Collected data
(** The script's [__main__] block; its value is the frame that
    [df.to_csv] writes.  The scraper parses with the same parser and
    reads no attribute but [class]. *)
Definition main (w : World) : result DataFrame * World :=
  match get_top_100_movie_tags lxml requests_get 2019 None with
  | Raise e => (Raise e, w)
  | Ok movie_tags_2019 =>
      match get_user_review_urls_from_tags movie_tags_2019 with
      | Raise e => (Raise e, w)
      | Ok urls =>
          match get_responses send completion urls None false w with
          | (Raise e, w') => (Raise e, w')
          | (Ok responses, w') =>
              (generate_df (fun content => forget (lxml content)) responses, w')
          end
      end
  end.
End Main.

End top_100_movie_reviews.

(** * Statements

    The notions the properties are stated with, then sample pages and
    networks. *)

Import top_100_movie_reviews.

(** [movie_data] is what the constructor made of the page of [response]. *)
Definition scraped {bytes : Type} (BeautifulSoup : bytes -> Soup)
    (response : Response bytes) (movie_data : scraper.RottenTomatoesScraper) : Prop :=
  scraper.__init__ BeautifulSoup (content response) = Ok movie_data.

(** [gevent.joinall]: each of the [n] jobs of batch [k] finishes, once, in
    whatever order. *)
Definition jobs_finish (completion : nat -> list nat) (k n : nat) : Prop :=
  completion k ≡ₚ seq 0 n.

Definition met_403 (s : scanned) : bool :=
  match s with
  | Forbidden => true
  | _ => false
  end.

(** The first 403 of a batch is reached when every request listed before
    it was answered. *)
Definition reaches_403 {bytes : Type} (responses : list (option (Response bytes)))
    : Prop :=
  exists answered blocked rest,
    responses = map Some answered ++ Some blocked :: rest /\
    Forall (fun r => status_code r <> 403%Z) answered /\
    status_code blocked = 403%Z.

(** [f] filled and [h] half slots, as a score. *)
Definition half_units (f h : nat) : Q :=
  (inject_Z (Z.of_nat f) + inject_Z (Z.of_nat h) * (1 # 2))%Q.

(** The rating widgets and review paragraphs of a page, as the scraper
    selects them. *)
Definition rating_widgets (soup : Soup) : list Node :=
  find_all None "star-display" true soup.
Definition review_nodes (soup : Soup) : list Node :=
  find_all (Some "p") "audience-reviews__review" true soup.

(** ** Sample pages *)

Definition filled : Node := Tag "span" (Some ["star-display__filled"]) [].
Definition half : Node := Tag "span" (Some ["star-display__half"]) [].
Definition star_display (slots : list Node) : Node :=
  Tag "span" (Some ["star-display"]) slots.
Definition review (body : string) : Node :=
  Tag "p" (Some ["audience-reviews__review"]) [NavigableString body].
Definition panel_heading (heading : string) : Node :=
  Tag "h2" (Some ["panel-heading"]) [NavigableString heading].
Definition page (body : list Node) : Soup :=
  Tag "[document]" None [Tag "html" None [Tag "body" None body]].

(** A tag that carries no [class] attribute at all. *)
Definition plain_div : Node := Tag "div" None [].
(** X17: with the signals connected, a change of the category is written
    onto the layout: after [setCategory("Table")] on a selector whose
    "Table" button was not checked the category of the selector and the
    category stored on the layout are both "Table", and likewise for
    "View". *)
Theorem X17_category_written_to_layout (s : selector) :
  signals_connected s = true ->
  (rbTables s = false ->
     category (setCategory "Table" s) = Some "Table"
     /\ layout_category (layout (setCategory "Table" s)) = Some "Table")
  /\ (rbViews s = false ->
       category (setCategory "View" s) = Some "View"
       /\ layout_category (layout (setCategory "View" s)) = Some "View").
Proof.
  intros Hc. split.
  - intros Hrt. unfold setCategory. simpl. unfold rbTables_setChecked_True. rewrite Hrt.
    set (s1 := with_radios true false s).
    assert (H1 : signals_connected s1 = true) by (subst s1; destruct s; exact Hc).
    rewrite H1, andb_true_r.
    set (s2 := if rbViews s then onShowViews false true s1 else s1).
    assert (H2 : signals_connected s2 = true /\ rbTables s2 = true).
    { subst s2 s1. destruct (rbViews s); destruct s; simpl in *; tauto. }
    destruct H2 as [Hc2 Hrt2]. rewrite Hc2.
    change (onShowTables true true s2)
      with (set_stdm_data_category_for_layout
              (category (onShowTables true false s2)) (onShowTables true false s2)).
    destruct (show_tables_frame s2) as (F & _).
    destruct (same_frame_category _ _ F) as [Hcat _].
    destruct (category_layout_frame (category (onShowTables true false s2))
                (onShowTables true false s2)) as (Frt & Frv & _ & _ & _ & _ & _ & _ & _ & L).
    rewrite L. unfold category at 1. rewrite Frt, Frv. fold (category (onShowTables true false s2)).
    rewrite Hcat. unfold category. rewrite Hrt2. tauto.
  - intros Hrv. unfold setCategory. simpl. unfold rbViews_setChecked_True. rewrite Hrv.
    set (s1 := with_radios false true s).
    assert (H1 : signals_connected s1 = true) by (subst s1; destruct s; exact Hc).
    rewrite H1, andb_true_r.
    set (s2 := if rbTables s then onShowTables false true s1 else s1).
    assert (H2 : signals_connected s2 = true /\ rbTables s2 = false /\ rbViews s2 = true).
    { subst s2 s1. destruct (rbTables s); destruct s; simpl in *; tauto. }
    destruct H2 as (Hc2 & Hrt2 & Hrv2). rewrite Hc2.
    change (onShowViews true true s2)
      with (set_stdm_data_category_for_layout
              (category (onShowViews true false s2)) (onShowViews true false s2)).
    destruct (show_views_frame s2) as (F & _).
    destruct (same_frame_category _ _ F) as [Hcat _].
    destruct (category_layout_frame (category (onShowViews true false s2))
                (onShowViews true false s2)) as (Frt & Frv & _ & _ & _ & _ & _ & _ & _ & L).
    rewrite L. unfold category at 1. rewrite Frt, Frv. fold (category (onShowViews true false s2)).
    rewrite Hcat. unfold category. rewrite Hrt2, Hrv2. tauto.
Qed.

Lemma prefix_spec (n : string) :
  forall s : string, String.prefix n s = true <-> exists post, s = n ++ post.
Proof.
  induction n as [|a n IH]; intros s.
  - destruct s; simpl; split; eauto.
  - destruct s as [|b s]; simpl.
    + split; [discriminate|intros [post Hp]; discriminate Hp].
    + destruct (ascii_dec a b) as [->|Hne].
      * rewrite IH. split; intros [post Hp]; exists post; [rewrite Hp; reflexivity|].
        injection Hp as Hp. exact Hp.
      * split; [discriminate|]. intros [post Hp]. injection Hp as Hab _. congruence.
Qed.

Lemma has_substring_unfold (n s : string) :
  has_substring n s
  = if String.prefix n s then true
    else match s with
         | EmptyString => false
         | String _ s' => has_substring n s'
         end.
Proof. destruct s; reflexivity. Qed.

(** X18: [_contains_supporting_document] answers [True] exactly for the
    names in which "supporting_document" occurs somewhere. *)
Theorem X18_contains_supporting_document (table : string) :
  _contains_supporting_document table = true
  <-> exists before after, table = before ++ "supporting_document" ++ after.
Proof.
  unfold _contains_supporting_document. generalize "supporting_document" as n. intros n.
  induction table as [|c s IH]; rewrite has_substring_unfold.
  - destruct (String.prefix n "") eqn:Hp.
    + apply prefix_spec in Hp. destruct Hp as [post Hp].
      split; [intros _; exists "", post; exact Hp|reflexivity].
    + split; [discriminate|]. intros (before & after & Hs).
      destruct before; [|discriminate Hs]. simpl in Hs.
      assert (Hp' : String.prefix n "" = true) by (apply prefix_spec; eauto).
      congruence.
  - destruct (String.prefix n (String c s)) eqn:Hp.
    + apply prefix_spec in Hp. destruct Hp as [post Hp].
      split; [intros _; exists "", post; exact Hp|reflexivity].
    + rewrite IH. split.
      * intros (before & after & Hs). exists (String c before), after.
        rewrite Hs. reflexivity.
      * intros (before & after & Hs). destruct before as [|b before].
        -- simpl in Hs.
           assert (Hp' : String.prefix n (String c s) = true) by (apply prefix_spec; eauto).
           congruence.
        -- injection Hs as _ Hs. eauto.
Qed.

End MoreComposerProperties.

(* ===================================================================== *)
(** * Further properties of the template database helper *)
(* ===================================================================== *)

Section MoreTemplateDatabaseProperties.
Import TemplateDatabase.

### [EXERCISE AIM]
Using the data above, reproduce exactly the lines from the line that contains "(category (onShowViews true false s2))." through the line that contains "has_substring n s'", including both.

### [TASK OUTPUT]
    rewrite L. unfold category at 1. rewrite Frt, Frv. fold (category (onShowViews true false s2)).
    rewrite Hcat. unfold category. rewrite Hrt2, Hrv2. tauto.
Qed.

Lemma prefix_spec (n : string) :
  forall s : string, String.prefix n s = true <-> exists post, s = n ++ post.
Proof.
  induction n as [|a n IH]; intros s.
  - destruct s; simpl; split; eauto.
  - destruct s as [|b s]; simpl.
    + split; [discriminate|intros [post Hp]; discriminate Hp].
    + destruct (ascii_dec a b) as [->|Hne].
      * rewrite IH. split; intros [post Hp]; exists post; [rewrite Hp; reflexivity|].
        injection Hp as Hp. exact Hp.
      * split; [discriminate|]. intros [post Hp]. injection Hp as Hab _. congruence.
Qed.

Lemma has_substring_unfold (n s : string) :
  has_substring n s
  = if String.prefix n s then true
    else match s with
         | EmptyString => false
         | String _ s' => has_substring n s'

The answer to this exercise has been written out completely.